Wednesday, June 22, 2011

The Lytro camera will let you focus your pictures after they've been taken (and see around the edges...)







It will also let you see around the edges of foreground objects... I'd read a bit about the Plenoptic/Light-field camera before but hadn't quite got my head around the physics. Lytro is a spin off from Stanford

Interesting news via Charlie Sorel at Wired:


"...Ng’s company Lytro is planning on launching the camera this year.
Regular Gadget Lab readers will recognize the technology as a a
light-field, or plenoptic camera. These camera put an array of
micro-lenses over the sensor. This lenticular array sits on the focal
plane of the camera (where the light is focused by the lens — also known
as the film plane), and the sensor sits slightly behind.


Thus the camera not only records the color and intensity of the
light, but also the direction. Using some heavy processing, this
information can then be used to do the magic you see above. It also
replaces much of a camera’s precision mechanics with software.


While this after-the-fact focus choice is the clear wow factor, there
are other neat tricks the camera can do with this information. First is
that the camera can shoot in much lower light. Second is that, as the
sensor is recording direction information, you can peek “behind” the
edges of the foreground objects...." (more).


From Lytro:

The Science Inside



Light Field Defined

What is the light field?

The light field is a core concept in imaging science,
representing fundamentally more powerful data than in regular
photographs. The light field fully defines how a scene appears. It is
the amount of light traveling in every direction through every point in
space – it’s all the light rays in a scene. Conventional cameras cannot
record the light field.




Light Field Capture

How does a light field camera capture the light rays?

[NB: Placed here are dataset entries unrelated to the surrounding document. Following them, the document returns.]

(** ** Runs taken apart *)

Lemma hero_of_inv this w h w1 o : hero_of this w = Ret (h, w1, o) -> w1 = w /\ _heros w !! this = Some h.
Proof. unfold hero_of, mbind', mget. destruct (_heros w !! this) eqn:Hh; [|done]. intros [= <- <- _]. done. Qed.

Lemma session_of_inv sid w s w1 o : session_of sid w = Ret (s, w1, o) -> w1 = w /\ sessions w !! sid = Some s.
Proof. unfold session_of, mbind', mget. destruct (sessions w !! sid) eqn:Hs; [|done]. intros [= <- <- _]. done. Qed.

(** Split the run in hypothesis [H] at its first bind, naming the parts. *)
Ltac binv H a w1 H1 :=
  let o1 := fresh "o1" in let o2 := fresh "o2" in
  apply bind_inv in H as (a & w1 & o1 & o2 & H1 & H & ->).

(** The same where the first part only reads. *)
Ltac binv_get H := let w1 := fresh "w1" in let a := fresh "a" in let H1 := fresh "H1" in
  binv H a w1 H1; injection H1 as <- <- _.
Ltac binv_hero H h Hh := let w1 := fresh "w1" in
  binv H h w1 Hh; apply hero_of_inv in Hh as [-> Hh].
Ltac binv_session H s Hs := let w1 := fresh "w1" in
  binv H s w1 Hs; apply session_of_inv in Hs as [-> Hs].

(** Operations that do not change the world. *)
Definition reads {A} (m : handler A) : Prop := forall w a w' o, m w = Ret (a, w', o) -> w' = w.

Lemma reads_bind {A B} (m : handler A) (k : A -> handler B) : reads m -> (forall a, reads (k a)) -> reads (mbind' m k).
Proof. intros Hm Hk w b w' o H. binv H a w1 H1. apply Hm in H1 as ->. by eapply Hk. Qed.
(** Logins are to be counted for 40 seconds, but the period is in milliseconds and
    the clock in seconds: they count for 40000. *)
Lemma balance_kept_for_hours : balance_expired 41000 1000 = false /\ balance_expired 41001 1000 = true.
Proof. split; reflexivity. Qed.

(** ** Bans *)

Lemma load_row_insert m id ban mute : Bans.load_row m (id, ban, mute) = <[id := Bans.mk_ban id ban mute]> m.
Proof. unfold Bans.load_row, ObjPtrMap.getData, ObjPtrMap.addData. by destruct (m !! id). Qed.

(** The table holds the last row of every account. *)
Lemma loadBanCall_lookup m r id ban mute r' :
  (forall b u, (id, b, u) ∉ r') ->
  (Bans.loadBanCall m (r ++ (id, ban, mute) :: r')).2 !! id = Some (Bans.mk_ban id ban mute).
Proof.
  intros Hr. cbn. rewrite fold_left_app. cbn [fold_left]. rewrite load_row_insert. revert Hr.
  generalize (fold_left Bans.load_row r m) as n. intros n.
  generalize (lookup_insert_eq n id (Bans.mk_ban id ban mute)).
  generalize (<[id := Bans.mk_ban id ban mute]> n) as k. clear n. induction r' as [|[[i b] u] r' IH]; intros k Hk Hr; [done|].
  cbn [fold_left]. apply IH; [|intros b' u' ?; apply (Hr b' u'); set_solver]. rewrite load_row_insert.
  rewrite lookup_insert_ne; [done|]. intros ->. apply (Hr b u). set_solver.
Qed.

(** A ban in the table is not asked for: the account is not banned. *)
Lemma bans_are_ignored :
  let m := (Bans.loadBanCall ∅ [(7, 2000, 0)]).2 in
  Bans.banned_until m 7 1000 = true /\ Bans.isBanned 7 = false.
Proof. by split. Qed.
(** ** Coming back *)

Lemma user_of_wp s u Q w : users w !! s = Some u -> Q u w [] -> wp (user_of s) Q w.
Proof. intros Hu HQ. unfold user_of. wp_steps. by rewrite Hu. Qed.

Lemma setState_wp s st u Q w :
  users w !! s = Some u -> Q tt (set_users w (<[s := state_set st u]> (users w))) [] -> wp (setState s st) Q w.
Proof. intros Hu HQ. unfold setState. apply wp_bind. eapply user_of_wp; [done|]. unfold put_user. by wp_steps. Qed.

(** The closing of a session that was playing. *)
Definition gone (w : world) (s t gid : Z) : world :=
  mk_world (delete t (m_onlines w)) (m_onlineaccs w) (m_wait_map w) (<[t := gid]> (m_recon_map w)) (m_activeGames w)
    (<[s := mk_user INVALID_TRANS_ID INVALID_GAME_ID _disable_ []]> (users w)) (m_Games w) (wait_timers w)
    (recon_timers w ++ [t]) (tell_event w).

Lemma close_playing plat w s t gid g ev :
  m_onlines w !! t = Some s -> users w !! s = Some (mk_user t gid _connect_ ev) ->
  getGameClient w gid = Some g -> m_recon_map w !! t = None ->
  user_on_close plat s w = Ret (tt, gone w s t gid, [ToGame g (MsgGT2GSOfflineUser t)]).
Proof.
  intros Ho Hu Hg Hr. unfold user_on_close, checkClose, user_reset, setState, user_of, put_user, mbind', mget, mmodify, mput.
  rewrite Hu. cbn. unfold ObjPtrMap.eraseData. rewrite Ho. cbn.
  change (getGameClient (set_onlines w _) gid) with (getGameClient w gid). rewrite Hg. cbn [decide].
  destruct (decide (_connect_ = _connect_)) as [_|]; [|done].
  unfold ObjMap.addData, offlinePlayer, memit. cbn. rewrite Hr. cbn. rewrite Hu. cbn. rewrite lookup_insert_eq. cbn.
  unfold gone. by rewrite insert_insert_eq.
Qed.
Lemma initDataFromCharacterDB_boots L db : boots L L (Game_initDataFromCharacterDB db).
Proof.
  unfold Game_initDataFromCharacterDB. boots_step. apply boots_then; [|intros n; boots_steps|set_solver].
  destruct a as [|r rows]; [boots_steps|]. apply boots_silent, silent_andthen; [auto with silent|intros f].
  destruct (is_null f); auto with silent.
Qed.

Lemma initDataFromWorldDB_boots L db : boots L L (Game_initDataFromWorldDB db).
Proof. unfold Game_initDataFromWorldDB. apply boots_then; [apply boots_silent; auto with silent|intros [[[? ?] ?] ?]; boots_steps|set_solver]. Qed.

Lemma Gate_games_boots L rows : boots L L (Gate_games rows).
Proof.
  induction rows as [|r rows IH]; cbn [Gate_games]; [boots_steps|].
  apply boots_then; [apply boots_silent; auto with silent|intros [[[[? ?] ?] ?] ?]; boots_steps; done|set_solver].
Qed.

Lemma Game_init_boots : boots [GSGateServer] [] (Game_init e).
Proof.
  unfold Game_init. destruct (loadDBConfig _ _ _) as [ok conf].
  unfold Game_initDataFromDatabase, Game_initNet, Game_initDatabases. boots_steps.
  - apply initDataFromWorldDB_boots.
  - apply initDataFromCharacterDB_boots.
Qed.

Lemma DB_init_boots : boots [DBGameServer] [] (DB_init e).
Proof.
  unfold DB_init. destruct (loadDBConfig _ _ _) as [ok conf].
  unfold DB_initDataFromDatabase, DB_initDataFromCharDB, DB_initDataFromWorldDB. boots_steps.
Qed.

Lemma Gate_init_boots : boots [GTUserServer] [] (Gate_init e).
Proof.
  unfold Gate_init. destruct (loadDBConfig _ _ _) as [ok conf]. unfold Gate_initDataFromDatabase. boots_steps.
  apply Gate_games_boots.
Qed.

Lemma Login_init_boots : boots [LGUserServer; LGGateServer] [] (Login_init e).
Proof.
  unfold Login_init. destruct (loadDBConfig _ _ _) as [ok conf]. unfold Login_initDataFromDatabase. boots_steps.
Qed.

End starts.

Lemma boots_run {A} L L' (m : boot A) p : boots L L' m -> unused L p -> exists r p' tr, m p = Ret (r, p', tr).
Proof. intros Hm Hp. destruct (Hm p Hp) as (r & p' & o & H & _). eauto. Qed.

(** A start that lets no exception out. *)
Definition catches {A} (m : boot A) : Prop := forall p p' o, m p <> Ret (Thrown, p', o).

Lemma catches_andthen {A B} (m : boot A) (k : A -> boot B) : catches m -> (forall a, catches (k a)) -> catches (andthen m k).
Proof.
  intros Hm Hk p p' o (r & p1 & o1 & o2 & H1 & H2 & _)%bind_inv. destruct r; [by apply Hk in H2|by apply Hm in H1].
Qed.

Lemma catches_done {A} (a : A) : catches (done a).
Proof. done. Qed.

Lemma catches_check b k : catches k -> catches (check b k).
Proof. by destruct b. Qed.
(* ===== verification/Ownership.v ===== *)
(** Holders of shared things in the library: the buffers a thread borrows
    ([common/mt_buffer.h]: [mt_buffer], [mt_auto_ptr], [mt_buffer_mgr]) and the
    owning pointers of [common/utilities.h] ([smart_ptr], [auto_array_ptr],
    [safe_delete]).

    A program is a list of operations on named holders; operations of different
    threads interleave, each of them being under the mutex where it matters. *)

From S2P Require Import Prelude.
From stdpp Require Import prelude gmap strings list.
#[local] Open Scope Z_scope.

Module MtBuffer.

(** [mt_buffer]: [m_mutex] is the manager's once the buffer has been looked at. *)
Record mt_buffer : Type := mk_buffer { m_using : bool; m_mutex : bool }.

Definition construct : mt_buffer := mk_buffer false false.

(** [acquire], called with the mutex held. *)
Definition acquire (b : mt_buffer) : bool * mt_buffer :=
  if negb (m_using b) then (true, mk_buffer true true) else (false, mk_buffer (m_using b) true).

Definition release (b : mt_buffer) : mt_buffer :=
  if m_mutex b then mk_buffer false (m_mutex b) else b.

(** The loop of [get_free_buffer] under the mutex: the index of the buffer. *)
Fixpoint scan (l : list mt_buffer) : option nat * list mt_buffer :=
  match l with
  | [] => (None, [])
  | b :: l' =>
      let (ok, b') := acquire b in
      if ok then (Some O, b' :: l')
      else let (r, l'') := scan l' in (S <$> r, b' :: l'')
  end.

Recording light fields requires an innovative, entirely new
kind of sensor called a light field sensor. The light field sensor
captures the color, intensity and vector direction of the rays of light.
This directional information is completely lost with traditional camera
sensors, which simply add up all the light rays and record them as a
single amount of light.

Light Field Processing

How do light field cameras make use of the additional information?

By substituting powerful software for many of the internal
parts of regular cameras, light field processing introduces new
capabilities that were never before possible. Sophisticated algorithms
use the full light field to unleash new ways to make and view pictures.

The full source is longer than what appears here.